Our brief was two-fold; while our short-term aim is to encourage visitors to the space through the use of tactical and temporary infrastructure, we are also testing, trialling, and monitoring what works in these spaces with the long-term goal of using our learnings to inform the development of the proposed future headland park precinct.
The Design Response
In order to understand the opportunities and challenges of working in this unique water’s edge space, our first steps were to understand the needs of the existing users and primary stakeholders in the space. We did this through:
- Monitoring the existing uses of the space;
- Understanding Mana Whenua forum wants; and
- Understanding client wants.
Once we had this information, we then used it to inform our programming of the space. Using a tactical approach to the development of the interventions, our next steps were to:
- Deliver interventions based on stakeholder input;
- Monitor the use and relative success of these interventions; and
- Based on the data, reformat the interventions to improve the vibrancy and function of the space in an interactive manner.

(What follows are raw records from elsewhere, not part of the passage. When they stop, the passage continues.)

Module RetrievedChunk.
Record t {F : Type} : Type := mk {
  chunk_id : string;
  source_id : string;
  section : string;
  page_start : Z;
  page_end : Z;
  text : string;
  vector_score : F;
  bm25_score : F;
  combined_score : F
}.
Arguments t : clear implicits.
Arguments mk {F}.
End RetrievedChunk.

Module RetrievalResult.
Record t {F : Type} : Type := mk {
  query : string;
  chunks : list (RetrievedChunk.t F);
  all_candidates : nat;
  above_threshold : nat;
  has_sufficient_evidence : bool
}.
Arguments t : clear implicits.
Arguments mk {F}.

Definition set_chunks {F} (r : t F) (v : list (RetrievedChunk.t F)) : t F :=
  mk (query r) v (all_candidates r) (above_threshold r) (has_sufficient_evidence r).
Definition set_has_sufficient_evidence {F} (r : t F) (v : bool) : t F :=
  mk (query r) (chunks r) (all_candidates r) (above_threshold r) v.

(** [{c.chunk_id for c in retrieval.chunks}] *)
Definition chunk_ids {F} (r : t F) : gset string :=
  list_to_set (map RetrievedChunk.chunk_id (chunks r)).
End RetrievalResult.

(** The retrieval settings of [src/config.py]. *)
Module Config.
Record t {F : Type} : Type := mk {
  vector_k : Z;
  bm25_k : Z;
  rerank_candidates : Z;
  final_k : Z;
  similarity_threshold : F;
  vector_weight : F;
  bm25_weight : F;
  chunk_expand_window : Z;
  max_chunks_after_expand : Z
}.
Arguments t : clear implicits.
Arguments mk {F}.
End Config.

(** ** Guardrails ([src/rag/guardrails.py]) *)

Module Guardrails.
Import PyStr Re.

Definition _STOP_WORDS : gset string := list_to_set [
  "a"; "an"; "the"; "is"; "are"; "was"; "were"; "be"; "been"; "being";
  "have"; "has"; "had"; "do"; "does"; "did"; "will"; "would"; "shall";
  "should"; "may"; "might"; "can"; "could"; "must"; "about"; "above";
  "after"; "again"; "all"; "also"; "and"; "any"; "as"; "at"; "because";
  "before"; "between"; "both"; "but"; "by"; "could"; "did"; "do"; "does";
  "doing"; "down"; "during"; "each"; "few"; "for"; "from"; "further";
  "get"; "got"; "he"; "her"; "here"; "hers"; "herself"; "him"; "himself";
  "his"; "how"; "i"; "if"; "in"; "into"; "it"; "its"; "itself"; "just";
  "know"; "let"; "like"; "make"; "me"; "might"; "more"; "most"; "much";
  "my"; "myself"; "no"; "nor"; "not"; "now"; "of"; "off"; "on"; "once";
  "only"; "or"; "other"; "our"; "ours"; "ourselves"; "out"; "over"; "own";
  "same"; "she"; "so"; "some"; "such"; "take"; "than"; "that"; "the";
  "their"; "theirs"; "them"; "themselves"; "then"; "there"; "these";
  "they"; "this"; "those"; "through"; "to"; "too"; "under"; "until";
  "up"; "us"; "very"; "we"; "what"; "when"; "where"; "which"; "while";
  "who"; "whom"; "why"; "with"; "you"; "your"; "yours"; "yourself";
  "yourselves"; "according"; "across"; "describe"; "described"; "does";
  "effect"; "find"; "findings"; "key"; "main"; "role"; "say"; "suggest";
  "what"; "associated"; "evidence"; "corpus"
].

(** *** Citation verification *)

Definition _resolve_chunk_id `{SetOrder} (raw_id : string)
    (retrieved_ids : gset string) : option string :=
  if bool_decide (raw_id ∈ retrieved_ids) then Some raw_id
  else
    List.find
      (fun rid => endswith rid ("__" +:+ raw_id) || endswith rid raw_id)
      (set_iter retrieved_ids).

(** the loop of [verify_citations]: the lists [valid] and [removed] *)
Fixpoint partition_citations `{SetOrder} (retrieved_ids : gset string)
    (cites : list Citation.t) : list Citation.t * list Citation.t :=
  match cites with
  | [] => ([], [])
  | cite :: rest =>
      let '(valid, removed) := partition_citations retrieved_ids rest in
      match _resolve_chunk_id (Citation.chunk_id cite) retrieved_ids with
      | Some resolved =>
          if truthy resolved
          then (Citation.set_chunk_id cite resolved :: valid, removed)
          else (valid, cite :: removed)
      | None => (valid, cite :: removed)
      end
  end.

Definition removed_caveat (removed : list Citation.t) : string :=
  "Removed " +:+ of_nat (length removed) +:+ " unverified citation(s): "
    +:+ repr_list (map Citation.chunk_id removed).

(** [if response.confidence == "high": response.confidence = "medium"] *)
Definition downgrade (response : RAGResponse.t) : RAGResponse.t :=
  if String.eqb (RAGResponse.confidence response) "high"
  then RAGResponse.set_confidence response "medium"
  else response.

Definition verify_citations `{SetOrder} {F} (response : RAGResponse.t)
    (retrieval : RetrievalResult.t F) : RAGResponse.t :=
  let retrieved_ids := RetrievalResult.chunk_ids retrieval in
  let '(valid, removed) :=
    partition_citations retrieved_ids (RAGResponse.citations response) in
  let response :=
    match removed with
    | [] => response
    | _ :: _ => downgrade (RAGResponse.append_caveat response (removed_caveat removed))
    end in
  RAGResponse.set_citations response valid.

(** *** Topic presence check *)

(** [[A-Za-z0-9α-ωΑ-Ω][\w\-/]*]; the two Greek ranges lie above code
    point 255 and have no member in Latin-1 text *)
Definition token_pattern : regex :=
  Cat (CharIn (fun c => is_AZ c || is_az c || is_digit c))
      (Star (CharIn (fun c => is_word c || one_of "-/" c))).

Definition _extract_query_keywords (query : string) : gset string :=
  fold_left
    (fun keywords tok =>
       let low := lower tok in
       if negb (bool_decide (low ∈ _STOP_WORDS)) && (3 <=? len low)%nat
       then keywords ∪ {[ low ]} else keywords)
    (findall token_pattern query) ∅.

Definition topic_presence_check {F} (query : string)
    (chunks : list (RetrievedChunk.t F)) (min_keyword_hits : Z) : bool :=
  let keywords := _extract_query_keywords query in
  if bool_decide (keywords = ∅) then true
  else
    let context_lower := join " " (map (fun c => lower (RetrievedChunk.text c)) chunks) in
    let hits :=
      length (List.filter (fun kw => contains kw context_lower) (elements keywords)) in
    let threshold :=
      Z.min min_keyword_hits (Z.max 1 (Z.of_nat (size keywords) / 3)) in
    (threshold <=? Z.of_nat hits)%Z.

(** *** Post-generation entity check *)

Definition digits : regex := Plus (CharIn is_digit).

(** [\d+[\.\,]?\d*] *)
Definition number : regex :=
  Cat digits (Cat (Opt (CharIn (one_of ".,"))) (Star (CharIn is_digit))).

(** [(?:mg|kg|ml|min|hour|week|year|day|month)] *)
Definition unit_names : regex :=
  Alt (ILit "mg") (Alt (ILit "kg") (Alt (ILit "ml") (Alt (ILit "min")
    (Alt (ILit "hour") (Alt (ILit "week") (Alt (ILit "year")
      (Alt (ILit "day") (ILit "month")))))))).

(** the percent sign and the degree sign (code point 176) *)
Definition is_percent_or_degree (c : ascii) : bool :=
  one_of "%" c || is_code 176 c.

(** the three alternatives of [_NUMBER_PATTERN], compiled with
    [re.IGNORECASE] *)
Definition _NUMBER_PATTERN : regex :=
  Alt (Cat WordB (Cat number (Cat (Star (CharIn is_space)) (CharIn is_percent_or_degree))))
 (Alt (Cat WordB (Cat number (Cat (Star (CharIn is_space)) (Cat unit_names WordB))))
      (Cat WordB (Cat number (Cat (CharIn (one_of "-")) (Cat number WordB))))).

Definition is_AZ09 (c : ascii) : bool := is_AZ c || is_digit c.

(** [\b[A-Z][A-Z0-9]{1,}[-/]?[A-Z0-9α-ω]*\b] *)
Definition _GENE_PATTERN : regex :=
  Cat WordB (Cat (CharIn is_AZ) (Cat (Plus (CharIn is_AZ09))
    (Cat (Opt (CharIn (one_of "-/"))) (Cat (Star (CharIn is_AZ09)) WordB)))).

(** [[A-Z][a-z]+] *)
Definition capitalised : regex := Cat (CharIn is_AZ) (Plus (CharIn is_az)).

(** [\b(?:[A-Z][a-z]+(?:\s+[A-Z][a-z]+)+)\b] *)
Definition _PROPER_NOUN_PATTERN : regex :=
  Cat WordB
    (Cat (Cat capitalised (Plus (Cat (Plus (CharIn is_space)) capitalised))) WordB).

Definition common_abbreviations : gset string := list_to_set [
  "NOT"; "AND"; "BUT"; "THE"; "FOR"; "ARE"; "WAS"; "HAS"; "HAD"; "ALL";
  "CAN"; "MAY"; "USE"; "SET"
].

Definition _extract_entities (text : string) : gset string :=
  let entities : gset string :=
    fold_left (fun ents m => ents ∪ {[ strip m ]}) (findall _NUMBER_PATTERN text) ∅ in
  let entities :=
    fold_left
      (fun ents m =>
         let val := strip m in
         if (3 <=? len val)%nat && negb (bool_decide (val ∈ common_abbreviations))
         then ents ∪ {[ val ]} else ents)
      (findall _GENE_PATTERN text) entities in
  fold_left (fun ents m => ents ∪ {[ strip m ]})
    (findall _PROPER_NOUN_PATTERN text) entities.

Through our initial monitoring process, we noted that the space had become popular with skaters, roller skaters, and cyclists during the Covid lockdowns, due to its wide open space and flat surface. We sought to strengthen those uses both through the installation of structures which supported these groups, and by keeping large areas of space free for active modes. The ongoing patronage of the skate ramps and cycle courses is testament to the benefits of taking this approach.
This approach has allowed us to foster relationships with the existing communities using the space, and we have had success in being able to engage certain groups to help develop the space alongside us. We worked with a local skate group, East Skate Club, to design and fabricate a skate kit which has been a welcome addition to the space. As well as develop and install the kit, they have also assisted with periodically rearranging the kit, providing communication to their community about the kit, and have activated it through skate competitions.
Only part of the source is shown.